Deadlines, endless meetings and the bottom line. Everyone faces work pressures, but keeping your cool with the help of these Zen-inspired tips could increase your effectiveness in the office.
It’s 10:45 a.m., and you’re already overwhelmed. You have back-to-back meetings starting at 11:00 a.m., followed by an afternoon flight to meet an important client the next day and, oh yeah, your avalanche of unanswered emails need some serious attention. Sound familiar?
In this all-too-common scenario in corporate America, it’s easy to fall into panic mode, and frantically try to get everything done at once. But does that sense of urgency, commonly known as stress, really help your productivity at work? Your boss might want to think so (you know, the more stressed out you look, the harder you’re actually working, right?), but don’t bet on it.
The person who’s often smiling, relaxed and poised during the hectic day could be working just as hard, or harder, than anyone else. But the key to handling stress and being in a Zen-like state is within your power, according to Robert Volinsky, a licensed massage therapist practicing in New York City.
“The key to Zen is being in the moment,” says Volinsky, who also practices Reiki, Shiatsu, Swedish massage and stretch therapy. “It’s being present in that task, instead of thinking about all the things you’re not getting done because you’re too busy. And there are plenty of simple but effective tools you can use to calm yourself down and refocus your energy.”
Here are some of Volinsky’s tips for being more Zen-like at work:
Take a Whiff
Aromatherapy, anyone? One easy way to calm down when you’re stressed is to put a drop of lavender (one of the essential oils known to promote relaxation) on your palm and rub your hands together. Then cup your hands together and place them over your face and breathe. Keep your eyes closed. You can also put a drop on each wrist, which shares the wealth with any neighboring colleagues. “The scent fills the whole office, and people around you might notice, and enjoy the benefits,” says Volinsky. Oh, and if you’re having a hard time staying awake (another problem if you’re at work), follow the same steps with some peppermint, which is a stimulant. “Instead of having another cup of coffee, go right to the peppermint-oil bottle,” says Volinsky.
Have a Ball
A golf ball, that is.
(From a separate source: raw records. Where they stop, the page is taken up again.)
(* ===== verification/AppDbEntryCorrect.v ===== *)
(** The encodings of AppDbEntry.v: what is written to the application database is read back, so that no entry
    is lost when the server restarts, and different entries never share a key. *)
From S2P Require Import Prelude Abseil HexString DecimalString IrUtils EntityKeys IrData Annotations IrProgram IrProgramCorrect AppDb TableTypes AclTable AppDbEntry.

(** * Laws of the libraries *)

Definition lower_char (c : ascii) : ascii := if (65 <=? uchar c) && (uchar c <=? 90) then char_of (uchar c + 32) else c.
Definition upper_char (c : ascii) : ascii := if (97 <=? uchar c) && (uchar c <=? 122) then char_of (uchar c - 32) else c.
Definition three_hex_digits (z : Z) : str := [hex_digit (z / 256); hex_digit (z / 16 mod 16); hex_digit (z mod 16)].

(** Objects have their fields in order, and all strings are UTF-8: such values are printed and parsed. *)
Inductive json_plain `{EntryLibraries} : Json → Prop :=
  | plain_null : json_plain JNull
  | plain_string s : is_utf8 s = true → json_plain (JString s)
  | plain_int z : json_plain (JInt z)
  | plain_array l : Forall json_plain l → json_plain (JArray l)
  | plain_object fields : bt_sorted fields → Forall (λ f, is_utf8 (fst f) = true ∧ json_plain (snd f)) fields →
      json_plain (JObject fields).

Class EntryLaws `{SwssSchema} `{AclLibraries} `{EntryLibraries} : Prop := {
  parse_dump j : json_plain j → parse (dump j) = Some j;
  lower_spec s : AsciiStrToLower s = map lower_char s;
  upper_spec s : AsciiStrToUpper s = map upper_char s;
  StrCatSigned_decimal z : 0 ≤ z → StrCatSigned z = decimal z;
  SimpleAtoi64_signed z : - 2 ^ 63 ≤ z < 2 ^ 63 → SimpleAtoi64 (StrCatSigned z) = Some z;
  SimpleAtoiU32_decimal z : 0 ≤ z < 2 ^ 32 → SimpleAtoiU32 (decimal z) = Some z;
  SimpleHexAtoiU32_Hex4 z : 0 ≤ z < 2 ^ 32 → SimpleHexAtoiU32 ($"0x" ++ Hex4 z) = Some z;
  Hex03x_digits z : 0 ≤ z < 4096 → Hex03x z = three_hex_digits z;
  SimpleHexAtoiU32_digits z : 0 ≤ z < 4096 → SimpleHexAtoiU32 ($"0x" ++ three_hex_digits z) = Some z;
  (** [is_utf8] is the validity of sequences of code points. *)
  utf8_app s t : is_utf8 s = true → is_utf8 t = true → is_utf8 (s ++ t) = true;
  utf8_ascii s : Forall (λ c, uchar c < 128) s → is_utf8 s = true;
  utf8_Hex4 z : 0 ≤ z < 2 ^ 32 → is_utf8 (Hex4 z) = true;
}.

Section primitives.
Context `{AbslStringsLaws} `{SwssSchema} `{AclLibraries} `{!EntryLibraries} `{!EntryLaws}.

(** * Strings *)

Lemma json_plain_utf8 j : json_plain j → json_utf8 j = true.
Proof.
  revert j. fix IH 2. intros j [|s Hs|z|l Hl|fields _ Hf]; [done..| |].
  - cbn. induction Hl as [|x l Hx Hl IHl]; [done|]. cbn. by rewrite IH.
  - cbn. induction Hf as [|[k v] l [Hk Hv] Hl IHl]; [done|]. cbn in *. by rewrite Hk, IH.
Qed.

Lemma dump_plain j : json_plain j → Dump j = Ok (dump j).
Proof. intros Hj. unfold Dump. by rewrite json_plain_utf8. Qed.

Lemma take_digits_all s : Forall (λ c, isdigit c) s → take_digits s = s.
Proof. induction 1 as [|c s Hc Hs IH]; [done|]. cbn. apply Is_true_true in Hc. by rewrite Hc, IH. Qed.

Lemma stoi_decimal z : 0 ≤ z < 2 ^ 31 → stoi (decimal z) = Ok z.
Proof.
  intros Hz. destruct (decimal_spec z ltac:(lia)) as [[Hd Hne] Hv]. unfold stoi, digits_int.
  assert (∃ c s, decimal z = c :: s) as (c & s & Heq) by (destruct (decimal z) as [|c s]; [done|by eauto]).
  rewrite Heq in *. apply Forall_cons in Hd as Hc. destruct Hc as [Hc _]. apply Is_true_true in Hc.
  assert (is_space_char c = false) as Hsp.
  { unfold is_space_char. apply isdigit_bound in Hc as Hb. destruct Hb as [Hb _]. lia. }
  cbn [skip_space]. rewrite Hsp.
  rewrite !bool_decide_eq_false_2 by (intros ->; by vm_compute in Hc). rewrite take_digits_all by done.
  fold (dec_value (c :: s)). rewrite Hv. cbn [negb]. destruct (Z.leb_spec (- 2 ^ 31) z), (Z.ltb_spec z (2 ^ 31)); [done|lia..].
Qed.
Take off your shoes and step lightly on the golf ball, rolling it around the sole of your foot. You can also roll the ball between your palms. “This stimulates the reflexology points for the entire body,” says Volinsky. “The body is mapped in the hands and feet, so you can stimulate your entire body this way.”
Here’s the Rub
Rub your hands together briskly, creating some heat. Then close your eyes and cup your hands together and rest your face in your hands. “This will help you bring your attention back inward,” says Volinsky. “When things get crazy, it’s essential to stop and remember who you are again.”
The Circle Game
Your chi (body energy) gets trapped in the joints of the body during stress and needs to be released. Starting with the neck, move your head in a circular motion. Move down to the shoulders and wrists and do the same thing. Then, stand up and move your entire trunk in a hula-hoop motion. Then move your legs and ankles in the same circular motion. Reverse direction. You can also clench your hands and/or feet together tightly; then open them up fully, to get the same effect.
You can actually meditate with open or closed eyes for as little or as long as you like. But to help your focus, find a relaxing, scenic photo and put it on your office wall. In times of stress, focus your eyes on it, which will quiet your mind. Or, you can close your eyes, and simply visualize a relaxing place. “The secret with meditation is to just do it,” says Volinsky. “Take a break and go back to your center. You can do it for a few seconds or 10 minutes, even while you’re standing at the copy machine, but do it!”
Let the Music Play
Plug in those headphones and zone out, baby. “If there’s a particular song that makes you happy, save it and only use it here,” says Volinsky. “Music is a great way to relax. But the key is to stop, take a break and remember the things that really matter.”